▶ **GIVEN RECORDS**:
(** * tstyche-reporters: event dispatch, diagnostic formatting and the
      dot / mocha renderers

    Shallow embedding of [lib/tstyche-base-reporter.js],
    [lib/tstyche-dot-reporter.js], [lib/tstyche-mocha-reporter.js] and
    [lib/utils.js].

    - JavaScript values of type [string | undefined] are [option string];
      a property that may be missing from an object is an [option] field.
    - The process-wide output streams are a chronological list of the
      calls made on them ([process.stdout.write], [console.log],
      [console.error]), carried in the reporter state.
    - A call that may throw returns an [Outcome]: the reporter as it is
      when the call returns, or as it is when the exception leaves it.
    - The [MarkdownOrChalk] formatter is an external package; it is a
      record of its members, and the results hold for every formatter.
      Two sample formatters serve the concrete examples. *)

From Stdlib Require Import String Ascii List Bool Arith Lia.
Import ListNotations.
Open Scope string_scope.
Set Warnings "-register-all".

(* ================================================================= *)
(** ** JavaScript string helpers *)

(** The one-character string written ['\n'] in the source. *)
Definition nl : string := String (ascii_of_nat 10) EmptyString.

(** [Array.prototype.join]. *)
Definition join (sep : string) (parts : list string) : string :=
  String.concat sep parts.

(** Truthiness of a [string | undefined] value: [undefined] and the empty
    string are falsy. *)
Definition truthy (v : option string) : bool :=
  match v with
  | Some s => negb (String.eqb s "")
  | None => false
  end.

(** [String.prototype.endsWith]. *)
Definition endsWith (s suffix : string) : bool :=
  Nat.leb (String.length suffix) (String.length s) &&
  String.eqb
    (substring (String.length s - String.length suffix) (String.length suffix) s)
    suffix.

(** [a !== b] on two [string | undefined] values. *)
Definition strictNotEquals (a b : option string) : bool :=
  match a, b with
  | Some x, Some y => negb (String.eqb x y)
  | None, None => false
  | _, _ => true
  end.

(** Template-literal interpolation [`${v}`] of a [string | undefined]. *)
Definition interpolate (v : option string) : string :=
  match v with
  | Some s => s
  | None => "undefined"
  end.

(* ================================================================= *)
(** ** Diagnostics *)

(** [Diagnostic.text] is [string | Array<string>]. *)
Inductive DiagnosticText : Type :=
| TextLine (line : string)
| TextLines (lines : list string).

(** The members of a tstyche [Diagnostic] that the reporters read. *)
Inductive Diagnostic : Type :=
| mkDiagnostic (text : DiagnosticText)
               (code : option string)
               (category : option string)
               (related : option (list Diagnostic)).

Definition text (d : Diagnostic) : DiagnosticText :=
  match d with mkDiagnostic t _ _ _ => t end.
Definition code (d : Diagnostic) : option string :=
  match d with mkDiagnostic _ c _ _ => c end.
Definition category (d : Diagnostic) : option string :=
  match d with mkDiagnostic _ _ c _ => c end.
Definition related (d : Diagnostic) : option (list Diagnostic) :=
  match d with mkDiagnostic _ _ _ r => r end.

(** [Array.isArray(diagnostic.text) ? diagnostic.text : [diagnostic.text]] *)
Definition textLines (t : DiagnosticText) : list string :=
  match t with
  | TextLine line => [line]
  | TextLines lines => lines
  end.

(** [diagnostic.code ? ` (${diagnostic.code})` : ''] *)
Definition codeSuffix (c : option string) : string :=
  if truthy c then " (" ++ interpolate c ++ ")" else "".

(** [diagnostic.category ? ` [${diagnostic.category}]` : ''] *)
Definition categorySuffix (c : option string) : string :=
  if truthy c then " [" ++ interpolate c ++ "]" else "".

(** [text.map((line, index) => line + (index === 0 ? code : ''))] *)
Definition withCodeInline (codeText : string) (lines : list string)
  : list string :=
  match lines with
  | [] => []
  | first :: rest => (first ++ codeText) :: map (fun line => line ++ "") rest
  end.

(** The text assembled before the related entries are looked at:
    [lines.join('\n') + category]. *)
Definition primaryText (d : Diagnostic) : string :=
  join nl (withCodeInline (codeSuffix (code d)) (textLines (text d)))
  ++ categorySuffix (category d).

(** [_formatDiagnostic]. *)
Fixpoint _formatDiagnostic (diagnostic : Diagnostic) : string :=
  match diagnostic with
  | mkDiagnostic t c cat rel =>
      let output :=
        join nl (withCodeInline (codeSuffix c) (textLines t))
        ++ categorySuffix cat in
      match rel with
      | Some (r :: rs) =>
          output ++ nl ++
          join nl (map (fun related => "  " ++ _formatDiagnostic related)
                       (r :: rs))
      | _ => output
      end
  end.

(* ================================================================= *)
(** ** The external collaborators *)

(** The members of a [MarkdownOrChalk] instance (package
    [markdown-or-chalk]) that the reporters use. *)
Module MarkdownOrChalk.

(** The colorizer: the two members the reporters call. *)
Record Chalk : Type := mkChalk {
  red : string -> string;
  gray : string -> string
}.

(** [chalk] is [undefined] in markdown mode. *)
Record Format : Type := mkFormat {
  header : string -> nat -> string;
  indent : string -> nat -> string;
  logSymbols_success : string;
  logSymbols_error : string;
  chalk : option Chalk
}.

End MarkdownOrChalk.

Definition Format : Type := MarkdownOrChalk.Format.

(** One call on the process output streams. *)
Inductive OutItem : Type :=
| StdoutWrite (chunk : string)   (* process.stdout.write(chunk) *)
| ConsoleLog (line : string)     (* console.log(line) *)
| ConsoleError (line : string).  (* console.error(line) *)

(** Event tuples as tstyche delivers them: [[kind, payload]].  A payload is
    an object; the members the reporters read may each be missing. *)
Module Tstyche.

(** [result.describe] and [result.test]: objects with a [name]. *)
Record Named : Type := mkNamed {
  name : option string
}.

Record Result : Type := mkResult {
  describe : option Named;
  test : option Named
}.

Record Payload : Type := mkPayload {
  diagnostics : option (list Diagnostic);
  compilerVersion : option string;
  result : option Result
}.

Definition ReporterEvent : Type := (string * Payload)%type.

End Tstyche.

(* ================================================================= *)
(** ** Reporter objects *)

(** A reporter instance: the fields of [TstycheBaseReporter], the fields
    [own] that a subclass adds, and the output produced so far. *)
Record Reporter (X : Type) : Type := mkReporter {
  format : Format;
  currentCompilerVersion : option string;
  lastShownCompilerVersion : option string;
  own : X;
  console : list OutItem
}.

Arguments mkReporter {X}.
Arguments format {X}.
Arguments currentCompilerVersion {X}.
Arguments lastShownCompilerVersion {X}.
Arguments own {X}.
Arguments console {X}.

Definition set_currentCompilerVersion {X} (v : option string)
  (this : Reporter X) : Reporter X :=
  mkReporter (format this) v (lastShownCompilerVersion this)
             (own this) (console this).

Definition set_lastShownCompilerVersion {X} (v : option string)
  (this : Reporter X) : Reporter X :=
  mkReporter (format this) (currentCompilerVersion this) v
             (own this) (console this).

Definition set_own {X} (x : X) (this : Reporter X) : Reporter X :=
  mkReporter (format this) (currentCompilerVersion this)
             (lastShownCompilerVersion this) x (console this).

(** Append one call to the output. *)
Definition emit {X} (item : OutItem) (this : Reporter X) : Reporter X :=
  mkReporter (format this) (currentCompilerVersion this)
             (lastShownCompilerVersion this) (own this)
             (console this ++ [item]).

(** How a method call ends. *)
Inductive Outcome (X : Type) : Type :=
| Returned (this : Reporter X)
| Thrown (this : Reporter X) (message : string).

Arguments Returned {X}.
Arguments Thrown {X}.

Definition reporterOf {X} (o : Outcome X) : Reporter X :=
  match o with
  | Returned this => this
  | Thrown this _ => this
  end.

Definition throws {X} (o : Outcome X) : bool :=
  match o with
  | Returned _ => false
  | Thrown _ _ => true
  end.

(** Sequencing of two calls: an exception skips the rest. *)
Definition andThen {X} (o : Outcome X) (k : Reporter X -> Outcome X)
  : Outcome X :=
  match o with
  | Returned this => k this
  | Thrown this message => Thrown this message
  end.

Notation "o >>= k" := (andThen o k) (at level 50, left associativity).

(** A handler slot of the class: [(payload) => void] on an instance. *)
Definition Handler (X : Type) : Type :=
  Tstyche.Payload -> Reporter X -> Outcome X.

(** The overridable methods of a reporter class. *)
Record Methods (X : Type) : Type := mkMethods {
  beforePrintCompilerVersion : Reporter X -> Reporter X;
  onError : Tstyche.ReporterEvent -> Reporter X -> Outcome X;
  onNonImplementedEvent : Tstyche.ReporterEvent -> Reporter X -> Outcome X;
  onRunStart : Handler X;
  onFileStart : Handler X;
  onDescribeStart : Handler X;
  onDescribeEnd : Handler X;
  onTestPass : Handler X;
  onTestFail : Handler X;
  onRunEnd : Handler X
}.
Lemma get_date_range_previous_month_witness :
  get_date_range Strptime.parse (Date.mk 2025 1 15) last_month_args
  = Ret (Date.mk 2024 12 1, Date.mk 2024 12 31).
Proof.
  refine (proj2 (get_date_range_previous_month Strptime.parse
                   (Date.mk 2025 1 15) last_month_args eq_refl eq_refl _)
            eq_refl).
  discriminate.
Defined.

(** * The pipeline *)

Section FetchProperties.

Variable srv : odbc.

(** After a call of [exec] that returns, the instance still holds the
    session the call ran on. *)
Lemma exec_returns_with_session script params w w' v :
  exec srv script params w = (w', Ret v) ->
  conn (self w') <> None /\ cursor (self w') <> None.
Proof.
  destruct (reconnect_if_needed srv w) as [w1 [[|]|x]] eqn:R.
  - destruct (exec_after_reconnect srv script params w w1 R)
      as (c & k & Ec & Ek & E).
    rewrite E. clear E R. run. rewrite Ek. simpl.
    repeat (branch; simpl; rewrite ?Ec, ?Ek);
      intro H; inversion H; subst; simpl; rewrite ?Ec, ?Ek;
      split; congruence.
  - unfold exec, bind. rewrite R. run. discriminate.
  - unfold exec, bind. rewrite R. discriminate.
Qed.

(** [close()] on an instance that holds a session. *)
Lemma close_with_session w :
  conn (self w) <> None -> cursor (self w) <> None ->
  close w =
  ({| self := set_conn None (set_cursor None (self w));
      events := (events w ++ [EvCursorClose; EvConnClose])%list |}, Ret tt).
Proof.
  intros Hc Hk. run.
  destruct (cursor (self w)) eqn:Ek; [ | congruence ]. simpl.
  destruct (conn (self w)) eqn:Ec; [ | congruence ]. simpl.
  now rewrite <- app_assoc.
Qed.
(** * NtpSpy: a shallow embedding of the UDP time-request sensor

    The repository holds three revisions of one Go program ([package main]):
    - [src/main.go]: the listener answers every non-empty datagram, the
      dispatcher embeds the raw message text in the URL;
    - [src/unnamed/part_001], first file: the listener validates size and
      mode, the dispatcher still embeds the raw text;
    - [src/unnamed/part_001], second file: validation, geolocation lookup
      ([getGeoIP]) and [url.QueryEscape] in the dispatcher.
    [makeNTPResponse] is the same function, line for line, in all three.

    Bytes and machine integers are integers of [Z] with the wrap-around of
    the Go conversions written out; Go strings are [string] (byte strings). *)

From Stdlib Require Import ZArith Lia String Ascii List Bool.
From stdpp Require Import base tactics option list.
Import ListNotations.

#[local] Open Scope Z_scope.

(** ** Machine integers *)

Module GoInt.

(** [uint32(x)]: the low 32 bits. *)
Definition uint32 (x : Z) : Z := x mod 2 ^ 32.

(** [int64] arithmetic wraps in two's complement. *)
Definition int64 (x : Z) : Z := (x + 2 ^ 63) mod 2 ^ 64 - 2 ^ 63.

(** [byte(x)]: the low 8 bits. *)
Definition byte (x : Z) : Z := x mod 256.

(** A value of Go type [byte]. *)
Definition is_byte (b : Z) : Prop := 0 <= b < 256.

(** Big-endian reading of a 4-byte slice, as a client decodes the field. *)
Definition from_be32 (bs : list Z) : Z :=
  match bs with
  | [b0; b1; b2; b3] => b0 * 2 ^ 24 + b1 * 2 ^ 16 + b2 * 2 ^ 8 + b3
  | _ => -1
  end.

End GoInt.

(** ** Response codec: [makeNTPResponse] *)

Module Codec.
Import GoInt.

(** What [time.Now().UTC()] yields, as far as the codec reads it:
    [now.Unix()] (an [int64]) and [now.Nanosecond()] (an [int]). *)
Record Time := { Unix : Z; Nanosecond : Z }.

(** The range the [time] package documents for [Nanosecond()] and the
    [int64] range of [Unix()]. *)
Definition valid_time (now : Time) : Prop :=
  - 2 ^ 63 <= Unix now < 2 ^ 63 /\ 0 <= Nanosecond now <= 999999999.

(** [seconds := uint32(now.Unix() + 2208988800)] *)
Definition seconds (now : Time) : Z := uint32 (int64 (Unix now + 2208988800)).

(** [fraction := uint32(now.Nanosecond() / 1000)]; Go's [/] truncates. *)
Definition fraction (now : Time) : Z := uint32 (Nanosecond now ÷ 1000).

(** [makeNTPResponse], with the clock reading made an argument. *)
Definition makeNTPResponse (now : Time) : list Z :=
  let response := replicate 48 0 in
  let response := <[0%nat := 0x1c]> response in
  let seconds := seconds now in
  let fraction := fraction now in
  let response := <[40%nat := byte (seconds ≫ 24)]> response in
  let response := <[41%nat := byte (seconds ≫ 16)]> response in
  let response := <[42%nat := byte (seconds ≫ 8)]> response in
  let response := <[43%nat := byte seconds]> response in
  let response := <[44%nat := byte (fraction ≫ 24)]> response in
  let response := <[45%nat := byte (fraction ≫ 16)]> response in
  let response := <[46%nat := byte (fraction ≫ 8)]> response in
  let response := <[47%nat := byte fraction]> response in
  response.

(** The two timestamp fields as a receiver reads them. *)
Definition seconds_field (response : list Z) : Z :=
  from_be32 (take 4 (drop 40 response)).

Definition fraction_field (response : list Z) : Z :=
  from_be32 (take 4 (drop 44 response)).

End Codec.

(** ** Strings: [fmt.Sprintf] with [%s] verbs, [url.QueryEscape] *)

Module Str.
#[local] Open Scope string_scope.

(** [fmt.Sprintf] for format strings whose only verb is [%s], the one use
    the program makes of it.  A verb without an operand prints as Go does. *)
Fixpoint Sprintf (format : string) (args : list string) : string :=
  match format with
  | String "%" (String "s" rest) =>
      match args with
      | a :: args' => a ++ Sprintf rest args'
      | [] => "%!s(MISSING)" ++ Sprintf rest []
      end
  | String c rest => String c (Sprintf rest args)
  | EmptyString => EmptyString
  end.

(** [sub] occurs in [s]. *)
Definition contains (s sub : string) : Prop :=
  exists pre post, s = pre ++ sub ++ post.

Fixpoint chars (s : string) : list ascii :=
  match s with
  | EmptyString => []
  | String c rest => c :: chars rest
  end.

Definition byte_in (c : ascii) (set : string) : bool :=
  existsb (Ascii.eqb c) (chars set).
(** X9. The cache never holds more lines than it has: in every reachable
    state the number of resident tags is at most [num_lines]. *)
Theorem resident_tags_at_most_num_lines (ls nl assoc : Z) (c0 c : Cache) :
  ls ≠ 0 → 0 < nl → 0 ≤ assoc →
  __init__ ls nl assoc = Ok c0 →
  reachable c0 c →
  Z.of_nat (size (tag_set c)) ≤ nl ∧
  Z.of_nat (size (resident_tags c)) ≤ nl.
Proof.
  intros Hls Hnl Hassoc Hinit Hreach.
  destruct (reachable_ready_init _ _ _ _ _ Hls Hnl Hassoc Hinit Hreach)
    as (Hr & _ & <- & _).
  pose proof (ready_size_tag_set c Hr) as Hsize.
  destruct Hr as (_ & Hwf & _). by rewrite <- (wf_tag_set _ Hwf).
Qed.

Lemma resident_tags_at_most_num_lines_witness :
  Z.of_nat (size (tag_set
                    (run [Insert 0; Insert 64; Insert 128; Insert 192]
                       (mkCache 64 2 0 1 2 (empty_sets 1) ∅)).2)) ≤ 2 ∧
  Z.of_nat (size (resident_tags
                    (run [Insert 0; Insert 64; Insert 128; Insert 192]
                       (mkCache 64 2 0 1 2 (empty_sets 1) ∅)).2)) ≤ 2.
Proof.
  apply (resident_tags_at_most_num_lines 64 2 0
           (mkCache 64 2 0 1 2 (empty_sets 1) ∅) _
           ltac:(lia) ltac:(lia) ltac:(lia) eq_refl
           (reachable_run _ [Insert 0; Insert 64; Insert 128; Insert 192])).
Defined.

▶ **AIM OF THE TASK**: What is needed is every line from the beginning of the data up to and including the line with "Two sample formatters", given again word for word.

▶ **FINISHED EXERCISE**:
(** * tstyche-reporters: event dispatch, diagnostic formatting and the
      dot / mocha renderers

    Shallow embedding of [lib/tstyche-base-reporter.js],
    [lib/tstyche-dot-reporter.js], [lib/tstyche-mocha-reporter.js] and
    [lib/utils.js].

    - JavaScript values of type [string | undefined] are [option string];
      a property that may be missing from an object is an [option] field.
    - The process-wide output streams are a chronological list of the
      calls made on them ([process.stdout.write], [console.log],
      [console.error]), carried in the reporter state.
    - A call that may throw returns an [Outcome]: the reporter as it is
      when the call returns, or as it is when the exception leaves it.
    - The [MarkdownOrChalk] formatter is an external package; it is a
      record of its members, and the results hold for every formatter.
      Two sample formatters serve the concrete examples. *)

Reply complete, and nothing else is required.